What a piece of work is man, how noble in reason, how infinite in faculties, in form and moving, how express and admirable, in action how like an angle, in apprehension how like a god!
-Hamlet Act II, scene 2, 303-312
I still remember reading this quote for the first time in Ms. Judge's 12th grade English class. Though I did realize at that moment that my understanding of the profundity of that line was incomplete, there is no way I could have anticipated to what degree. I seem to wake up each morning asking myself, "is this really my life?" and "what am I supposed to be doing here?" What else besides human existence presents such infinite possibility devoid of a pure or clear pedagogy by which to achieve it? Furthermore, why do humans long for such a guide? I am irked by the irrationality of that conundrum, which is itself, ironic.
So where do I go from here? Each day I try not to dwell on the fact that I am beaconless and underdeveloped. I try not be overwhelmed by how my fellow humans confuse me so. I feign comfort in situations of uncertainty (which is always). I wonder. How long will this state continue? When will the confusion fade? When do I start to fit in my own skin?
As a child I looked ahead to each new graduation of maturity with anxious anticipation. I knew what was next: driver's tests, proms, college application essays. But my life right now is at a stage that no one bothered to explain, or perhaps it is undefinable. The stage is now determined by me and the order in which I place those stages in turn determines many seminal aspects of my future. But regardless of whether or not I act, I am making a choice. My fate is being determined for me while I sit hesistantly trying to make up my mind. I find myself, now more than ever before, longing for a pause button.

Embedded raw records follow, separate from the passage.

(* ===== verification/RilBase.v ===== *)
(** * The context the request handlers run in

    The session context of fw100-ril.h, the outputs of the driver (answers to
    requests, unsolicited responses), the platform below it, and the monad the
    handlers are written in.  A handler may finish, take the [goto error] of
    the source, run into undefined behaviour, or never return. *)

From S2P Require Import Prelude CString AtTok AtReader AtChannel.

Open Scope Z_scope.

(** ** Data of ril.h *)

Inductive RIL_RadioState :=
  | RADIO_STATE_OFF | RADIO_STATE_UNAVAILABLE | RADIO_STATE_SIM_NOT_READY
  | RADIO_STATE_SIM_LOCKED_OR_ABSENT | RADIO_STATE_SIM_READY.

#[export] Instance RIL_RadioState_eq_dec : EqDecision RIL_RadioState.
Proof. solve_decision. Defined.

Inductive RIL_Errno :=
  | RIL_E_SUCCESS | RIL_E_RADIO_NOT_AVAILABLE | RIL_E_GENERIC_FAILURE
  | RIL_E_PASSWORD_INCORRECT | RIL_E_REQUEST_NOT_SUPPORTED.

Inductive UnsolCode :=
  | RIL_UNSOL_RESPONSE_RADIO_STATE_CHANGED | RIL_UNSOL_RESPONSE_NETWORK_STATE_CHANGED
  | RIL_UNSOL_RESPONSE_NEW_SMS | RIL_UNSOL_RESPONSE_NEW_SMS_STATUS_REPORT
  | RIL_UNSOL_NITZ_TIME_RECEIVED | RIL_UNSOL_SIGNAL_STRENGTH | RIL_UNSOL_DATA_CALL_LIST_CHANGED.

Inductive RIL_CallState :=
  | RIL_CALL_ACTIVE | RIL_CALL_HOLDING | RIL_CALL_DIALING
  | RIL_CALL_ALERTING | RIL_CALL_INCOMING | RIL_CALL_WAITING.

(** The structures that hold strings are parametrised by the type of their
    string fields: pointers while a handler runs, strings once delivered. *)
Record RIL_Call (X : Type) := MkCall {
  call_state : RIL_CallState; call_index : Z; call_toa : Z; call_isMpty : Z;
  call_isMT : Z; call_isVoice : Z; call_number : X
}.
Arguments MkCall {X}.
Arguments call_state {X}.
Arguments call_index {X}.
Arguments call_toa {X}.
Arguments call_isMpty {X}.
Arguments call_isMT {X}.
Arguments call_isVoice {X}.
Arguments call_number {X}.

Inductive RIL_CardState := RIL_CARDSTATE_ABSENT | RIL_CARDSTATE_PRESENT.

Inductive RIL_AppState :=
  | RIL_APPSTATE_UNKNOWN | RIL_APPSTATE_DETECTED | RIL_APPSTATE_PIN | RIL_APPSTATE_PUK
  | RIL_APPSTATE_SUBSCRIPTION_PERSO | RIL_APPSTATE_READY.

Inductive RIL_AppType := RIL_APPTYPE_UNKNOWN | RIL_APPTYPE_SIM.

Inductive RIL_PersoSubstate :=
  | RIL_PERSOSUBSTATE_UNKNOWN | RIL_PERSOSUBSTATE_READY | RIL_PERSOSUBSTATE_SIM_NETWORK.

Inductive RIL_PinState :=
  | RIL_PINSTATE_UNKNOWN | RIL_PINSTATE_ENABLED_NOT_VERIFIED | RIL_PINSTATE_ENABLED_BLOCKED.

(** Without the fields that are NULL or 0 in all of them. *)
Record RIL_AppStatus := MkAppStatus {
  app_type : RIL_AppType;
  app_state : RIL_AppState;
  perso_substate : RIL_PersoSubstate;
  pin1 : RIL_PinState
}.

Record RIL_CardStatus := MkCardStatus {
  card_state : RIL_CardState;
  universal_pin_state : RIL_PinState;
  gsm_umts_subscription_app_index : Z;
  cdma_subscription_app_index : Z;
  num_applications : Z;
  applications : list RIL_AppStatus
}.

(** What is handed to the RIL library, by type of content. *)
Inductive Payload (X : Type) :=
  | PayNull
  | PayStr (s : X)
  | PayStrs (ss : list X)
  | PayInts (zs : list Z)
  | PayCalls (cs : list (RIL_Call X))
  | PaySms
  | PayDataCall (cid active : Z) (type apn address : X)
  | PaySimIO (sw1 sw2 : Z) (simResponse : X)
  | PayCard (c : RIL_CardStatus)
  | PayEcho.     (** the request's own data, sent back *)
Arguments PayNull {X}.
Arguments PayStr {X}.
Arguments PayStrs {X}.
Arguments PayInts {X}.
Arguments PayCalls {X}.
Arguments PaySms {X}.
Arguments PayDataCall {X}.
Arguments PaySimIO {X}.
Arguments PayCard {X}.
Arguments PayEcho {X}.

Before I can move on, I want to become more aquainted with this stranger I call me. I don't want to glaze over my own passions, aversions, and abilities. But amid my current civil arrangement, how can I hope to have any time for personal discovery? Working to feed and house myself consumes most of my days.
Did Huxley have it right in his dystopian classic? Is man (whether voluntarily or pharmacologically induced) doomed to fall into some exploitive order? And another mystery remains, how is this fate possible when the scheming despots are nothing but human themselves? How do I tap into the autonomous nature that they possess? Oh what a remarkably confusing piece of work is man.